> _PROBLEM DESCRIPTION_:
Copying exactly, give the lines in the material below from the one with "then y else s" to the one with "Definition api_wallet_close : prog", ends included, and nothing besides.

== RECORD EXCERPTS

(* ===== verification/DesktopServer.v ===== *)
(** * desktop-app/server.js *)

From Stdlib Require Import ZArith Lia String Ascii List Bool.
From stdpp Require Import base list strings decidable option.
From S2P Require Import Prelude JsNumber JsString JsValue Runtime EventLoop Node Wallet PlainServer.

Local Open Scope js_scope.

(** [process.resourcesPath] when packaged, the environment variables, and the
    directory and platform of the module. *)
Record host := {
  h_dirname : string;
  h_platform : string;
  h_resources : option string;
  h_env_wallet_dir : option string;
  h_env_wallet_bin : option string
}.

(** The part of a URL that [path: urlObj.pathname] requests: the query and the
    fragment are left out. *)
Fixpoint strip_query (url : string) : string :=
  match url with
  | EmptyString => EmptyString
  | String c r => if Ascii.eqb c "?" || Ascii.eqb c "#" then EmptyString else String c (strip_query r)
  end.

(** The module's own [fetch]: it requests the path without the query, settles
    its promise at the ['end'] of the body, and listens to no event of a body
    that is cut off. *)
Definition desktop_fetch : fetcher := {|
  f_request r := {| rq_method := rq_method r; rq_url := strip_query (rq_url r); rq_body := rq_body r |};
  f_whole := true
|}.

(** [x || y] on strings that may be missing. *)
Definition or_string (x : option string) (y : string) : string :=
  match x with
  | Some s => if String.eqb s "" then y else s
  | None => y
  end.

Section Desktop.
Variable H : host.

Definition getBasePath : string := or_string (h_resources H) (h_dirname H).

Definition desktop_setup : setup := {|
  WALLET_DIR := or_string (h_env_wallet_dir H) (path_join [getBasePath; "wallets"]);
  WALLET_RPC_BIN := or_string (h_env_wallet_bin H)
    (path_join [getBasePath; "bin";
       if String.eqb (h_platform H) "win32" then "cocaine-wallet-rpc.exe" else "cocaine-wallet-rpc"]);
  the_fetch := desktop_fetch
|}.

#[local] Instance desktop_wallet : WalletServer vars := wallet_server desktop_setup.

Definition startWalletRpc : prog vars unit := PlainServer.startWalletRpc desktop_setup.
Definition ensure_dirs : prog vars unit := PlainServer.ensure_dirs desktop_setup.
Definition api_info : prog vars unit := PlainServer.api_info desktop_setup.
Definition api_last_block : prog vars unit := PlainServer.api_last_block desktop_setup.
Definition api_block (height : string) : prog vars unit := PlainServer.api_block desktop_setup height.
Definition api_mining_status : prog vars unit := PlainServer.api_mining_status desktop_setup.
Definition api_mining_start (body : fields) : prog vars unit := PlainServer.api_mining_start desktop_setup body.
Definition api_mining_stop : prog vars unit := PlainServer.api_mining_stop desktop_setup.
Definition api_wallet_list : prog vars unit := Wallet.api_wallet_list.
Definition api_wallet_create (body : fields) : prog vars unit := Wallet.api_wallet_create body.
Definition api_wallet_open (body : fields) : prog vars unit := PlainServer.api_wallet_open desktop_setup body.
Definition api_wallet_restore (body : fields) : prog vars unit := Wallet.api_wallet_restore body.
Definition api_wallet_balance : prog vars unit := Wallet.api_wallet_balance.
Definition api_wallet_address : prog vars unit := Wallet.api_wallet_address.
Definition api_wallet_transfers : prog vars unit := Wallet.api_wallet_transfers.
Definition api_wallet_refresh : prog vars unit := Wallet.api_wallet_refresh.
Definition api_wallet_close : prog vars unit := Wallet.api_wallet_close.
Definition api_wallet_status : prog vars unit := Wallet.api_wallet_status.

(** ** Network endpoints *)

Definition api_connections : prog vars unit :=
  try
    let* data := call_json desktop_fetch (get_url (DAEMON_HTTP ++ "/get_connections")) in res_json data
  catch e => respond 500 (obj ["error" ::= str e; "connections" ::= VArr []]).

Definition api_peers : prog vars unit :=
  relay desktop_setup (get_url (DAEMON_HTTP ++ "/get_peer_list")).

Definition api_block_count : prog vars unit :=
  try let* data := daemonRpc desktop_setup "get_block_count" (obj []) in res_json data
  catch e => respond 500 (error_body e).

(** The sum over the whole chain, whose height the daemon is asked first. *)
Definition api_coinbase_tx_sum : prog vars unit :=
  try
    let* infoData := call_json desktop_fetch (get_url (DAEMON_HTTP ++ "/get_info")) in
    let* h := jget infoData "height" in
    let height := or_else h (vint 1000) in
    let* data := daemonRpc desktop_setup "get_coinbase_tx_sum"
      (obj ["height" ::= vint 0; "count" ::= height]) in
    res_json data
  catch e => respond 500 (error_body e).

Definition api_blocks_range (start stop : string) : prog vars unit :=
  try
    let* data := daemonRpc desktop_setup "get_block_headers_range"
      (obj ["start_height" ::= VNum (parseInt start); "end_height" ::= VNum (parseInt stop)]) in
    res_json data
  catch e => respond 500 (error_body e).

Definition SEED_NODE_RPC : string := "http://138.68.128.104:19081".

Definition api_seed_info : prog vars unit :=
  try
    let* data := call_json desktop_fetch (get_url (SEED_NODE_RPC ++ "/get_info")) in res_json data
  catch e => respond 500 (obj ["error" ::= str e; "height" ::= VNull]).

(** ** Sending with automatic consolidation *)

Definition consolidating_text : string :=
  "Outputs are being consolidated. Please wait for confirmation (~2 min) then try again.".

(** [s.includes(p)] on the message: only strings (and arrays, for an equal
    element) have the method. *)
Definition message_includes (message : val) (p : string) : prog vars bool :=
  match message with
  | VStr s => Ret (includes p s)
  | VArr l => Ret (existsb (fun x => match x with VStr s => String.eqb s p | _ => false end) l)
  | _ => Throw "data.error.message.includes is not a function"
  end.

(** The condition of the consolidation branch. *)
Definition needs_consolidation (error : val) : prog vars bool :=
  if negb (truthy error) then Ret false
  else
    let message := own_prop error "message" in
    if negb (truthy message) then Ret false
    else
      let* a := message_includes message "not enough outputs" in
      if a : bool then Ret true else message_includes message "sweep_dust".

Definition failure (error : val) : prog vars unit :=
  res_json (obj ["success" ::= VBool false; "error" ::= own_prop error "message"]).

Definition consolidate (error : val) : prog vars unit :=
  let* addrData := walletRpc desktop_fetch "get_address" (obj []) in
  let* addrResult := jget addrData "result" in
  let myAddress := get_opt addrResult "address" in
  if truthy myAddress then
    let* sweepData := walletRpc desktop_fetch "sweep_all"
      (obj ["address" ::= myAddress; "priority" ::= vint 1; "ring_size" ::= vint 16]) in
    let* sweepResult := jget sweepData "result" in
    if truthy sweepResult then
      res_json (obj ["success" ::= VBool false; "consolidating" ::= VBool true;
                     "error" ::= str consolidating_text;
                     "tx_hash_list" ::= own_prop sweepResult "tx_hash_list"])
    else failure error
  else failure error.

Definition api_wallet_send (body : fields) : prog vars unit :=
  let address := field "address" body in
  let amount := field "amount" body in
  let payment_id := field "payment_id" body in
  if negb (truthy address) || negb (truthy amount)
  then respond 400 (error_text "Address and amount required")
  else
    try
      let* atomicAmount := atomic_amount amount in
      let* data := walletRpc desktop_fetch "transfer" (transfer_params 16 address payment_id atomicAmount) in
      let* error := jget data "error" in
      let* consolidation := needs_consolidation error in
      if consolidation : bool then consolidate error
      else if truthy error then failure error
      else send_success data
    catch e => respond 500 (error_body e).

(** ** Start, shutdown and routes *)

Definition on_listen : prog vars unit := PlainServer.on_listen desktop_setup.
Definition on_sigint : prog vars unit := PlainServer.on_sigint.

Inductive request :=
| GetInfo | GetLastBlock | GetBlock (height : string) | GetMiningStatus
| PostMiningStart (body : fields) | PostMiningStop | GetWalletList
| PostWalletCreate (body : fields) | PostWalletOpen (body : fields)
| PostWalletRestore (body : fields) | GetWalletBalance | GetWalletAddress
| GetConnections | GetPeers | GetBlockCount | GetCoinbaseTxSum
| GetBlocksRange (start stop : string) | GetSeedInfo
| GetWalletTransfers | PostWalletSend (body : fields) | PostWalletRefresh
| PostWalletClose | GetWalletStatus.

Definition handler (r : request) : prog vars unit :=
  match r with
  | GetInfo => api_info
  | GetLastBlock => api_last_block
  | GetBlock height => api_block height
  | GetMiningStatus => api_mining_status
  | PostMiningStart body => api_mining_start body
  | PostMiningStop => api_mining_stop
  | GetWalletList => api_wallet_list
  | PostWalletCreate body => api_wallet_create body
  | PostWalletOpen body => api_wallet_open body
  | PostWalletRestore body => api_wallet_restore body
  | GetWalletBalance => api_wallet_balance
  | GetWalletAddress => api_wallet_address
  | GetConnections => api_connections
  | GetPeers => api_peers
  | GetBlockCount => api_block_count
  | GetCoinbaseTxSum => api_coinbase_tx_sum
  | GetBlocksRange start stop => api_blocks_range start stop
  | GetSeedInfo => api_seed_info
  | GetWalletTransfers => api_wallet_transfers
  | PostWalletSend body => api_wallet_send body
  | PostWalletRefresh => api_wallet_refresh
  | PostWalletClose => api_wallet_close
  | GetWalletStatus => api_wallet_status
  end.
End Desktop.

====

> _RESULT OF THIS TASK_:
  | Some s => if String.eqb s "" then y else s
  | None => y
  end.

Section Desktop.
Variable H : host.

Definition getBasePath : string := or_string (h_resources H) (h_dirname H).

Definition desktop_setup : setup := {|
  WALLET_DIR := or_string (h_env_wallet_dir H) (path_join [getBasePath; "wallets"]);
  WALLET_RPC_BIN := or_string (h_env_wallet_bin H)
    (path_join [getBasePath; "bin";
       if String.eqb (h_platform H) "win32" then "cocaine-wallet-rpc.exe" else "cocaine-wallet-rpc"]);
  the_fetch := desktop_fetch
|}.

#[local] Instance desktop_wallet : WalletServer vars := wallet_server desktop_setup.

Definition startWalletRpc : prog vars unit := PlainServer.startWalletRpc desktop_setup.
Definition ensure_dirs : prog vars unit := PlainServer.ensure_dirs desktop_setup.
Definition api_info : prog vars unit := PlainServer.api_info desktop_setup.
Definition api_last_block : prog vars unit := PlainServer.api_last_block desktop_setup.
Definition api_block (height : string) : prog vars unit := PlainServer.api_block desktop_setup height.
Definition api_mining_status : prog vars unit := PlainServer.api_mining_status desktop_setup.
Definition api_mining_start (body : fields) : prog vars unit := PlainServer.api_mining_start desktop_setup body.
Definition api_mining_stop : prog vars unit := PlainServer.api_mining_stop desktop_setup.
Definition api_wallet_list : prog vars unit := Wallet.api_wallet_list.
Definition api_wallet_create (body : fields) : prog vars unit := Wallet.api_wallet_create body.
Definition api_wallet_open (body : fields) : prog vars unit := PlainServer.api_wallet_open desktop_setup body.
Definition api_wallet_restore (body : fields) : prog vars unit := Wallet.api_wallet_restore body.
Definition api_wallet_balance : prog vars unit := Wallet.api_wallet_balance.
Definition api_wallet_address : prog vars unit := Wallet.api_wallet_address.
Definition api_wallet_transfers : prog vars unit := Wallet.api_wallet_transfers.
Definition api_wallet_refresh : prog vars unit := Wallet.api_wallet_refresh.
Definition api_wallet_close : prog vars unit := Wallet.api_wallet_close.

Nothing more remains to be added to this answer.